The world can't support all those extra
hungry mouths. There are simply not
enough resources to go round.

The NI challenges this myth, or a variant of it, almost every month. But for some reason it just refuses to go away. The problem is, as we point out over and over again, is not the resources themselves, but the way they are distributed. With apologies to those of you who've read this before, here we go again.

CONSUMPTION
The average American consumes 300 times as much energy as the average Bangladeshi. In fact, the 16 million babies born each year in the rich world will have four time as great an impact in the world's resources as the 109 million born in the poor world.
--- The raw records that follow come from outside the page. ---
(** * Quadkeys: the Bing-maps tile system of [Quadkeys.go]

    A shallow embedding of the Go package [Quadkeys] and the properties
    of its conversions between pixel, tile and quadkey coordinates.

    Go's [int] and [uint] are machine integers whose width depends on the
    target (32 or 64 bits).  They are modelled as [Z] with the wrap-around
    written out, for both widths.  A Go [string] is a sequence of bytes and
    is modelled by [string] (a list of [ascii]); [float64] values are the
    binary64 numbers of [SpecFloat]. *)

From Stdlib Require Import ZArith Lia Bool List String Ascii.
From Stdlib Require Import DecimalString.
From Stdlib Require Import SpecFloat.
Import ListNotations.

Local Open Scope Z_scope.

(** ** The Go integer types *)

Inductive GoArch : Set := Arch32 | Arch64.

(** [strconv.IntSize]: the size in bits of an [int] or [uint] value. *)
Definition IntSize (arch : GoArch) : Z :=
  match arch with Arch32 => 32 | Arch64 => 64 end.

Module Go.
Section Width.
Variable arch : GoArch.

Definition MaxInt : Z := 2 ^ (IntSize arch - 1) - 1.
Definition MinInt : Z := - 2 ^ (IntSize arch - 1).
Definition MaxUint : Z := 2 ^ IntSize arch - 1.

(** The value an unbounded result has once it is stored in a [uint],
    respectively in an [int] (two's complement). *)
Definition to_uint (z : Z) : Z := z mod 2 ^ IntSize arch.
Definition to_int (z : Z) : Z :=
  (z + 2 ^ (IntSize arch - 1)) mod 2 ^ IntSize arch - 2 ^ (IntSize arch - 1).

(** [x << n] with an unsigned count [n]: the bits shifted out are lost,
    a count of the width or more leaves 0. *)
Definition int_shl (x n : Z) : Z := to_int (Z.shiftl x n).
Definition uint_shl (x n : Z) : Z := to_uint (Z.shiftl x n).

Definition int_add (x y : Z) : Z := to_int (x + y).
Definition int_mul (x y : Z) : Z := to_int (x * y).
Definition uint_sub (x y : Z) : Z := to_uint (x - y).

(** [x / y] on [int] truncates toward zero ([y] is never 0 here). *)
Definition int_quo (x y : Z) : Z := to_int (Z.quot x y).
End Width.

(** [len(s)]: the number of bytes of [s].  A Go string never holds more
    than [MaxInt] bytes, so that [uint(len(s))] is the same number. *)
Definition len (s : string) : Z := Z.of_nat (String.length s).

(** [s[k]]: the byte at index [k]; the program panics ([None]) when the
    index is out of range. *)
Definition index (s : string) (k : Z) : option ascii :=
  if k <? 0 then None else String.get (Z.to_nat k) s.

(** [string(b)] for a byte [b]: the UTF-8 encoding of the code point [b]. *)
Definition string_of_byte (b : ascii) : string :=
  let n := N_of_ascii b in
  if (n <? 128)%N then String b EmptyString
  else String (ascii_of_N (192 + n / 64))
         (String (ascii_of_N (128 + n mod 64)) EmptyString).

(** [strconv.Itoa]: the decimal representation of an integer. *)
Definition Itoa (z : Z) : string := NilZero.string_of_int (Z.to_int z).
End Go.

(** ** float64 and the functions of package [math] that [clip] uses *)

Module F64.
Definition float64 : Set := spec_float.

Definition prec : Z := 53.
Definition emax : Z := 1024.

Definition add : float64 -> float64 -> float64 := SFadd prec emax.
Definition sub : float64 -> float64 -> float64 := SFsub prec emax.
Definition mul : float64 -> float64 -> float64 := SFmul prec emax.
Definition div : float64 -> float64 -> float64 := SFdiv prec emax.

(** Conversion of an integer to [float64], rounding to nearest even. *)
Definition of_Z (z : Z) : float64 := binary_normalize prec emax z 0 false.

(** The comparisons [x == y], [x < y] and [x <= y] of Go: they are
    false as soon as an operand is a NaN, and -0 == +0. *)
Definition eqb : float64 -> float64 -> bool := SFeqb.
Definition ltb : float64 -> float64 -> bool := SFltb.
Definition leb : float64 -> float64 -> bool := SFleb.

Definition NaN : float64 := S754_nan.

(** [math.Inf(sign)] *)
Definition Inf (sign : Z) : float64 := S754_infinity (sign <? 0).

(** [math.Pi] as a [float64]: the binary64 number nearest to pi. *)
Definition Pi : float64 := S754_finite false 7074237752028440 (-51).

(** The constants [4*math.Pi] and [0.5] as [float64]. *)
Definition Pi_times_4 : float64 := S754_finite false 7074237752028440 (-49).
Definition half : float64 := S754_finite false 4503599627370496 (-53).

(** [math.IsNaN(f)] *)
Definition IsNaN (f : float64) : bool :=
  match f with S754_nan => true | _ => false end.

(** [math.IsInf(f, sign)]: [f] is +Inf when [sign > 0], -Inf when
    [sign < 0], either when [sign == 0]. *)
Definition IsInf (f : float64) (sign : Z) : bool :=
  match f with
  | S754_infinity s => if s then sign <=? 0 else 0 <=? sign
  | _ => false
  end.

(** [math.Signbit(x)] on a number that is not a NaN. *)
Definition Signbit (x : float64) : bool :=
  match x with
  | S754_zero s | S754_infinity s | S754_finite s _ _ => s
  | S754_nan => false
  end.

(** [math.Max(x, y)], with its special cases
    Max(x, +Inf) = Max(+Inf, x) = +Inf, Max(x, NaN) = Max(NaN, x) = NaN,
    Max(+0, ±0) = Max(±0, +0) = +0 and Max(-0, -0) = -0. *)
Definition Max (x y : float64) : float64 :=
  if IsInf x 1 || IsInf y 1 then Inf 1
  else if IsNaN x || IsNaN y then NaN
  else if eqb x (S754_zero false) && eqb x y then
    if Signbit x then y else x
  else if ltb y x then x
  else y.

(** [math.Min(x, y)], with its special cases
    Min(x, -Inf) = Min(-Inf, x) = -Inf, Min(x, NaN) = Min(NaN, x) = NaN
    and Min(-0, ±0) = Min(±0, -0) = -0. *)
Definition Min (x y : float64) : float64 :=
  if IsInf x (-1) || IsInf y (-1) then Inf (-1)
  else if IsNaN x || IsNaN y then NaN
  else if eqb x (S754_zero false) && eqb x y then
    if Signbit x then x else y
  else if ltb x y then x
  else y.

(** The integer part of a number, [None] for a NaN or an infinity. *)
Definition trunc (f : float64) : option Z :=
  match f with
  | S754_zero _ => Some 0
  | S754_finite s m e => Some (cond_Zopp s (Z.shiftl (Zpos m) e))
  | S754_infinity _ | S754_nan => None
  end.
End F64.

Definition float64 : Set := F64.float64.

(** ** The package *)

(** The constants of the package are untyped; the floating-point ones
    are given here with the [float64] value they take where they are
    used: the binary64 number nearest to the decimal. *)
Definition EarthRadius : Z := 6378137.
Definition MinLatitude : float64 :=
  Eval cbv in SFopp (F64.div (F64.of_Z 8505112878) (F64.of_Z 100000000)).
Definition MaxLatitude : float64 :=
  Eval cbv in F64.div (F64.of_Z 8505112878) (F64.of_Z 100000000).
Definition MinLongitude : Z := -180.
Definition MaxLongitude : Z := -1 * MinLongitude.
Definition MaxLevel : Z := 23.

(** The constant 0.0254 of [MapScale], meters per inch, as a [float64]. *)
Definition metersPerInch : float64 :=
  Eval cbv in F64.div (F64.of_Z 254) (F64.of_Z 10000).

(** [func clip(n float64, minValue float64, maxValue float64) float64] *)
Definition clip (n minValue maxValue : float64) : float64 :=
  F64.Min (F64.Max n minValue) maxValue.

Section Quadkeys.
Variable arch : GoArch.

(** [math.Sin] and [math.Log] are approximations whose results the
    language does not fix, and the conversion of a [float64] that no
    [int] represents (a NaN, an infinity, a number out of range) gives
    an implementation-dependent [int]: they are parameters. *)
Variable math_Sin math_Log : float64 -> float64.
Variable int_of_unrepresentable : float64 -> Z.

(** [int(f)]: the fraction is discarded (truncation toward zero). *)
Definition int_of_float64 (f : float64) : Z :=
  match F64.trunc f with
  | Some z =>
      if (Go.MinInt arch <=? z) && (z <=? Go.MaxInt arch) then z
      else int_of_unrepresentable f
  | None => int_of_unrepresentable f
  end.

(** [func MapSize(levelOfDetail uint) uint]: the constant 256 takes the
    type [uint] of the result, and the shift is a [uint] shift. *)
Definition MapSize (levelOfDetail : Z) : Z :=
  Go.uint_shl arch 256 levelOfDetail.

(** The operations are rounded one by one (no fused multiply-add). *)
Definition LatLongToPixelXY (latitude longitude : float64)
    (levelOfDetail : Z) : Z * Z :=
  let latitude := clip latitude MinLatitude MaxLatitude in
  let longitude :=
    clip longitude (F64.of_Z MinLongitude) (F64.of_Z MaxLongitude) in
  let x := F64.div (F64.add longitude (F64.of_Z 180)) (F64.of_Z 360) in
  let sinLatitude :=
    math_Sin (F64.div (F64.mul latitude F64.Pi) (F64.of_Z 180)) in
  let y :=
    F64.sub F64.half
      (F64.div
         (math_Log (F64.div (F64.add (F64.of_Z 1) sinLatitude)
                            (F64.sub (F64.of_Z 1) sinLatitude)))
         F64.Pi_times_4) in
  let mapSize := MapSize levelOfDetail in
  let pixelX :=
    int_of_float64
      (clip (F64.add (F64.mul x (F64.of_Z mapSize)) F64.half)
            (F64.of_Z 0) (F64.of_Z (Go.uint_sub arch mapSize 1))) in
  let pixelY :=
    int_of_float64
      (clip (F64.add (F64.mul y (F64.of_Z mapSize)) F64.half)
            (F64.of_Z 0) (F64.of_Z (Go.uint_sub arch mapSize 1))) in
  (pixelX, pixelY).

Definition PixelXYToTileXY (pixelX pixelY : Z) : Z * Z :=
  let tileX := Go.int_quo arch pixelX 256 in
  let tileY := Go.int_quo arch pixelY 256 in
  (tileX, tileY).

Definition TileXYToPixelXY (tileX tileY : Z) : Z * Z :=
  let pixelX := Go.int_mul arch tileX 256 in
  let pixelY := Go.int_mul arch tileY 256 in
  (pixelX, pixelY).

(** The body of the loop of [TileXYToQuadKey] for one value of [i]:
    the digit written to the buffer.  [mask := 1 << (i - 1)] is an
    [int]: the constant 1 takes the type it would have without the
    shift. *)
Definition quadKeyDigit (tileX tileY : Z) (i : Z) : Z :=
  let digit := 0 in
  let mask := Go.int_shl arch 1 (Go.uint_sub arch i 1) in
  let digit :=
    if negb (Z.land tileX mask =? 0) then Go.int_add arch digit 1 else digit in
  let digit :=
    if negb (Z.land tileY mask =? 0)
    then Go.int_add arch (Go.int_add arch digit 1) 1 else digit in
  digit.

(** [for i := levelOfDetail; i > 0; i--]: the loop counter only takes
    the values [levelOfDetail], ..., 1, and is the structural argument. *)
Fixpoint TileXYToQuadKey_loop (tileX tileY : Z) (i : nat) (buffer : string)
  : string :=
  match i with
  | O => buffer
  | S i' =>
      let digit := quadKeyDigit tileX tileY (Z.of_nat i) in
      TileXYToQuadKey_loop tileX tileY i' (buffer ++ Go.Itoa digit)
  end.

Definition TileXYToQuadKey (tileX tileY : Z) (levelOfDetail : Z) : string :=
  TileXYToQuadKey_loop tileX tileY (Z.to_nat levelOfDetail) EmptyString.

(** The loop of [QuadKeyToTileXY].  [None] is the run-time panic of an
    index out of range. *)
Fixpoint QuadKeyToTileXY_loop (quadKey : string) (levelOfDetail : Z)
    (i : nat) (tileX tileY : Z) : option (Z * Z) :=
  match i with
  | O => Some (tileX, tileY)
  | S i' =>
      let mask := Go.int_shl arch 1 (Go.uint_sub arch (Z.of_nat i) 1) in
      match Go.index quadKey (Go.uint_sub arch levelOfDetail (Z.of_nat i)) with
      | None => None
      | Some b =>
          let c := Go.string_of_byte b in
          if String.eqb c "0" then
            QuadKeyToTileXY_loop quadKey levelOfDetail i' tileX tileY
          else if String.eqb c "1" then
            QuadKeyToTileXY_loop quadKey levelOfDetail i'
              (Z.lor tileX mask) tileY
          else if String.eqb c "2" then
            QuadKeyToTileXY_loop quadKey levelOfDetail i'
              tileX (Z.lor tileY mask)
          else if String.eqb c "3" then
            QuadKeyToTileXY_loop quadKey levelOfDetail i'
              (Z.lor tileX mask) (Z.lor tileY mask)
          else
            QuadKeyToTileXY_loop quadKey levelOfDetail i' (-1) (-1)
      end
  end.

Definition QuadKeyToTileXY (quadKey : string) : option (Z * Z * Z) :=
  let tileX := 0 in
  let tileY := 0 in
  let levelOfDetail := Go.len quadKey in
  match QuadKeyToTileXY_loop quadKey levelOfDetail
          (Z.to_nat levelOfDetail) tileX tileY with
  | Some (tileX, tileY) => Some (tileX, tileY, levelOfDetail)
  | None => None
  end.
Each American consumes 26,000,000 tons of water, 21,000 gallons of gasoline, 10,150 pounds of meat and 9,000 pounds of wheat in her or his lifetime. And there is one born every 7.5 seconds.

LAND
The Netherlands (one of the richest countries in the world) is twice as densely populated as India (one of the poorest) and the UK is two and a half times as densely populated as China. In fact, if every Briton decided to go to the seaside on the same day, there would only be 4 inches of sand per person! Land is only a concern when it is a direct source of people's livelihoods. The UK, for instance, imports 36% of it's cereal needs. In the Third World land scarcity among the poor is due to skewed ownership, not an overload of people. In South America, for instance, 47% of the land is owned by just 2% of the population.

RAINFOREST
Yes, the world is losing its precious rainforest: in Central America, for example, the decline has been 38% in just over 30 years. But it is a few rich people who are responsible for this, not the growing numbers of the poor. In the Philippines 34.6 million acres of rainforest was reduced to just 5.4 million acres by logging programmes during the corrupt Marcos regime. In Brazil too, the major culprits are big multinational corporations like Goodyear, Volkswagen, Nestlé and Mitsubishi, who have diversified into lumber and cattle ranching in the Amazon.

DESERTIFICATION
Nearly one-fifth of the world's land is threatened with desertification. The overgrazing of livestock and cutting down of brush and trees for firewood are held responsible. But it was the skewed development priorities that forced people into a continued dependence on livestock in the first place and huge, often foreign owned ranches that pushed those people and their herds onto fragile, marginal land. Some estimates predict that Kenya's fuelwood will be exhausted in less than 20 years if current rates of consumption persist. But women will adjust to any shortage before that time comes. Rather than spend eight hours a day gathering firewood, they will conserve fuel by cooking less frequently or more communally. It takes the same amount of fuel to cook for 20 as it does to cook for 10.

FOOD
The United Nations states that 'food supplies might be adequate if they were evenly distributed in relation to needs.' In fact one (admittedly optimistic) international study of agricultural potential estimated that the world could feed 25 times its present population. With the population due to stabilize at merely twice the current numbers, there would appear to be little cause for concern on a global level. However, per capita food production in Africa has been declining slowly and steadily over the last few decades. Yet this is the continent where the UN's Food and Agriculture Organization envisages the greatest potential increase in production; from 43 million tonnes in 1975/79 to 108 million tonnes in 2000. One of the most important constraints on food production in Africa is lack of person-power in the rural areas.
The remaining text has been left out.